With a series of late-stage trial readouts in the past few years, AstraZeneca has invested heavily in outcomes R&D for its stalwart clotbuster Brilinta. But there's big problem with that approach, which was once one of CEO Pascal Soriot's pet projects.
AstraZeneca may never see a return on investment for the billions it's dumped into the drug.
With an estimated $5.4 billion in sunk costs in Brilinta, AstraZeneca will likely never turn a profit on the blood thinner with generics expected to hit the market in 2024 and marketing costs swallowing up any increase in the drug's already disappointing sales, EvaluatePharma said Tuesday.
Much of that R&D expense has been tied to AstraZeneca's Parthenon program, Evaluate reported, which has turned out a suite of trial data, including top-line results from the phase 3 Thales study released Monday.
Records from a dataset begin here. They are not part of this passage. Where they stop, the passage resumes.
(** The caller after it has reaped a child. *)
Definition add_child_times (ut stm : Z) (t : Task) : Task :=
  with_acct t (mkAcct (utime (acct t)) (stime (acct t)) (wrapping_add (cutime (acct t)) ut)
                 (wrapping_add (cstime (acct t)) stm)).

Definition reap (slot : nat) (t : Task) (k : Kernel) : Kernel :=
  remove_task slot (update_current (add_child_times (utime (acct t)) (stime (acct t))) k).

(** Every outcome of a pass over the children. *)
Lemma scan_children_spec p options me k :
  match scan_children p options me k with
  | (ScanStopped cpid st, k') => k' = k ∧ ∃ i t, is_child p me k i t ∧ cpid = pid t ∧ st = 127 ∧
      state (sched t) = Stopped ∧ Z.land options WUNTRACED ≠ 0
  | (ScanZombie slot cpid st _ _, k') => ∃ t, is_child p me k slot t ∧ cpid = pid t ∧
      st = as_u32 (exit_code t) ∧ state (sched t) = Zombie ∧ k' = reap slot t k
  | (NeedWait, k') => k' = k ∧ (∀ i t, is_child p me k i t → child_report options (i, t) = None) ∧
      ∃ i t, is_child p me k i t ∧ is_live t = true
  | (NoChild, k') => k' = k ∧
      ∀ i t, is_child p me k i t → state (sched t) = Stopped ∧ Z.land options WUNTRACED = 0
  end.
Proof.
  unfold scan_children. destruct (find_map _ _) as [r|] eqn:Hf.
  - apply find_map_Some in Hf as (l1 & [i t] & l2 & Hl & Hx & _).
    assert (is_child p me k i t) as Hc by (apply elem_of_children; rewrite Hl; set_solver).
    apply child_report_Some in Hx as [(Hst & Ho & ->)|(Hst & ->)].
    + split; [done|]. by exists i, t.
    + by exists t.
  - assert (∀ i t, is_child p me k i t → child_report options (i, t) = None) as Hn.
    { intros i t Hc%elem_of_children. by apply (find_map_None _ _ Hf). }
    destruct (existsb _ _) eqn:He.
    + split; [done|]. split; [done|]. apply existsb_exists in He as ([i t] & Hin%list_elem_of_In & Hl).
      exists i, t. split; [by apply elem_of_children|done].
    + split; [done|]. intros i t Hc. specialize (Hn i t Hc).
      assert (is_live t = false) as Hl.
      { apply not_true_is_false. intros Hl. assert (existsb (λ c, is_live c.2) (children p me k) = true); [|congruence].
        apply existsb_exists. exists (i, t). split; [|done]. by apply list_elem_of_In, elem_of_children. }
      unfold is_live, child_report in *. destruct (state (sched t)); try done.
      split; [done|]. destruct (Z.eqb_spec (Z.land options WUNTRACED) 0); done.
Qed.

Lemma task_at_remove s k i : task_at (remove_task s k) i = if decide (i = s) then None else task_at k i.
Proof.
  unfold remove_task, task_at, with_tasks. simpl. case_decide as E.
  - subst. destruct (decide (s < length (tasks k))%nat).
    + by rewrite list_lookup_insert_eq.
    + rewrite lookup_ge_None_2; [done|]. rewrite length_insert. lia.
  - by rewrite list_lookup_insert_ne.
Qed.

Lemma reap_tree p me k i t :
  tree k → is_child p me k i t → state (sched t) = Zombie → tree (reap i t k).
Proof.
  intros Htree (Ht & Hi & _) Hz. unfold reap.
  assert (tree (update_current (add_child_times (utime (acct t)) (stime (acct t))) k)) as Htree1.
  { eapply tree_kin; [done|]. apply kin_update. intros t'. by apply kin_same. }
  set (k1 := update_current _ k) in *.
  assert (∃ t1, task_at k1 i = Some t1 ∧ state (sched t1) = Zombie) as (t1 & Ht1 & Hz1).
  { unfold k1, update_current. rewrite task_at_update, Ht. simpl. rewrite decide_False by done.
    by exists t. }
  destruct Htree1 as [[Hwf Hu Hid Hf] Ha]. split; [split|].
  - split; [unfold remove_task; simpl; rewrite length_insert; apply Hwf| |apply Hwf|].
    + intros j tj. rewrite task_at_remove. case_decide; [done|]. apply Hwf.
    + destruct Hid as (t0 & Ht0 & _ & Hz0). rewrite task_at_remove, decide_False; [by exists t0|]. intros <-. congruence.
  - intros j1 j2 ta tb. rewrite !task_at_remove. do 2 (case_decide; [done|]). apply Hu.
  - destruct Hid as (t0 & Ht0 & ? & ?). exists t0. rewrite task_at_remove, decide_False; [done|].
    intros <-. congruence.
  - intros j tj. rewrite task_at_remove. case_decide; [done|]. intros Htj Hj.
    destruct (Hf j tj Htj Hj) as [?|(j' & tj' & ? & Htj' & ? & Hz')]; [by left|right].
    exists j', tj'. rewrite task_at_remove, decide_False; [done|]. intros ->. congruence.
  - destruct Ha as (tc & Htc & Hzc). exists tc. unfold current_task in *.
    rewrite task_at_remove, decide_False; [done|]. intros E.
    change (current k1 = i) in E. rewrite E in Htc. congruence.
Qed.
Parthenon—and its six outcomes trials for Brilinta—has already swallowed $3.7 billion in R&D costs with an additional $1.7 billion tied up in more than 80 investigator-sponsored trials, Evaluate said. Of the six Parthenon studies, two have led to label updates, while another two were called "clear failures" by Evaluate.
"Companies risk these sums for the rewards of owning a life-saving drug, but it is hard to argue that in this case the spend was worth it," Evaluate said.
In the most recent Parthenon trial––phase 3 Thales–– twice-daily Brilinta on top of aspirin significantly cut the risk of stroke or death over aspirin alone in patients who had suffered a stroke or transient ischemic attack and began treatment within 24 hours, according to top-line data released Monday.